The S corp shareholder limit has certain conditions to meet to be eligible for an S subchapter election. The limit stipulates that there can be no more than 75 shareholders.

Overview of a Subchapter S Corporation

An S corporation is appealing to small business owners versus a standard corporation also referred to as a C corporation. An S corporation is a special option for corporations that allows limited liability protection as well as direct flow-through of profits and losses to its owners.

Because the income and losses are passed through to the shareholders to be included on their personal tax returns, there is just one level of taxation to pay.

When defining the shareholder limit of an S corporation, husbands and wives are counted as one shareholder.

S corporations are limited to who may be shareholders. These include certain trusts, tax-exempt charitable organizations, individuals, certain partnerships, estates, other S corporations, and individuals. In the case of other S corporations, this is possible if the other S corporation is the sole shareholder.

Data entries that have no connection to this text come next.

Lemma call_routine_exceptions_witness :
  let st := snd (WorkArray_init ["I"]%string empty_state) in
  exists c, calls (snd (_call_routine wants_minus_one [VWorkArray 0] st))
            = calls st ++ [c].
Proof.
  intros st.
  destruct (call_routine_exceptions wants_minus_one [VWorkArray 0] st
              (snd (_call_routine wants_minus_one [VWorkArray 0] st))
              ValueError eq_refl)
    as [[H _] | [[H _] | (_ & _ & H)]]; try discriminate.
  apply H. discriminate.
Defined.

(** ** The same work array passed twice *)

Lemma pure_passes_cons_work w l :
  forallb ascii_arg l = true ->
  pure_passes (VWorkArray w :: l) = VWorkArray w :: pure_passes l.
Proof. intros H. apply (pure_passes_app [VWorkArray w] l eq_refl H). Qed.

Lemma expand_work_prefix pre rest (query : bool) st :
  existsb is_WorkArray pre = false ->
  _expand_work (pre ++ rest) query st
  = match _expand_work rest query st with
    | (Ok r, st') => (Ok (pre ++ r), st')
    | (Raise e, st') => (Raise e, st')
    end.
Proof.
  intros Hpre. unfold _expand_work. rewrite mapM_app.
  rewrite (bind_ok _ _ _ _ _ (expand_work_no_work pre query st Hpre)).
  unfold bind, ret. now destruct (mapM _ rest st) as [[r | e] st'].
Qed.

Lemma expand_work_cons_work w rest (query : bool) st v st1 :
  (if query then to_query w else to_compute w) st = (Ok v, st1) ->
  _expand_work (VWorkArray w :: rest) query st
  = match _expand_work rest query st1 with
    | (Ok r, st') => (Ok (v :: r), st')
    | (Raise e, st') => (Raise e, st')
    end.
Proof.
  intros H. unfold _expand_work. cbn [mapM]. rewrite (bind_ok _ _ _ _ _ H).
  unfold bind, ret. now destruct (mapM _ rest st1) as [[r | e] st'].
Qed.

Owners of S corporations that do not have inventory are able to use the cash method of accounting versus accrual. The cash method taxes income as it's received and deducts expenses when paid.

Disadvantages of Subchapter S Corporations

S corporations are required to file articles of incorporation, keep corporate minutes, hold meetings for directors and shareholders, and when major corporate decisions are to be made, shareholders are allowed to vote.

An S corporation's accounting and legal costs for set-up are similar to those of a standard corporation. The S corporation's capital-raising efforts may be negatively impacted due to the limitation of common stock as the only type that can be issued by the corporation.

A corporation must make the subchapter S election within two months and 15 days after the first day of the taxable year to elect has arrived. Before the election to S status can be approved, the consent of all shareholders is required.

Different states have different ways to treat S corporations. Some states may not take into account subchapter S status entirely while other states offer no tax break. Others honor the automatic federal election. Then there are states that require a state-specific form be filed to finalize the subchapter S election. It is recommended to consult with an attorney where your business is incorporating to determine the rules of the state.

S corporations can do one of two things to revoke subchapter S status; fail to meet the eligibility requirements for S corporations or file paperwork with the Internal Revenue Service. Once approved and the revocation becomes effective, the business will be taxed as a corporation.

S Corporations vs Limited Liability Companies

S corporations and limited liability companies (LLCs) are similar and often entrepreneurs have difficulty choosing which structure is best for their business. There are also non-similarities. These include:

  • Both offer limited liability protection and are pass-through entities.
  • With pass-through taxation, the income and losses of the corporation are reflected on the owner's personal income tax return.
  • Pass-through tax status eliminates the possibility of double taxation for LLCs and S corporations.
  • An S corporation can have no more than 75 shareholders. Limited liability companies are allowed an unlimited number of owners (members).
  • S corporations cannot have non-U.S. citizens as shareholders whereas a limited liability company can.
  • Limited liability companies are more flexible in the manner in which profits are distributed.
  • A corporation has only one class of stock. The ownership percentage determines the percentage of pass-through income. An LLC can have different classes of interest and the percentage of the income is not associated with the ownership percentage.
  • While one person can form an S corporation in a few states, it takes at least two people to form an LLC.
  • S corporations have perpetual existence while LLCs have limited lifespans.
  • S corporation stock can be transferred freely without the need to obtain approval from other shareholders. LLCs need the approval of the other members before selling their interest in the corporation.
  • An S corporation is intended for small businesses and family businesses to obtain protection from personal liability the same as large corporations.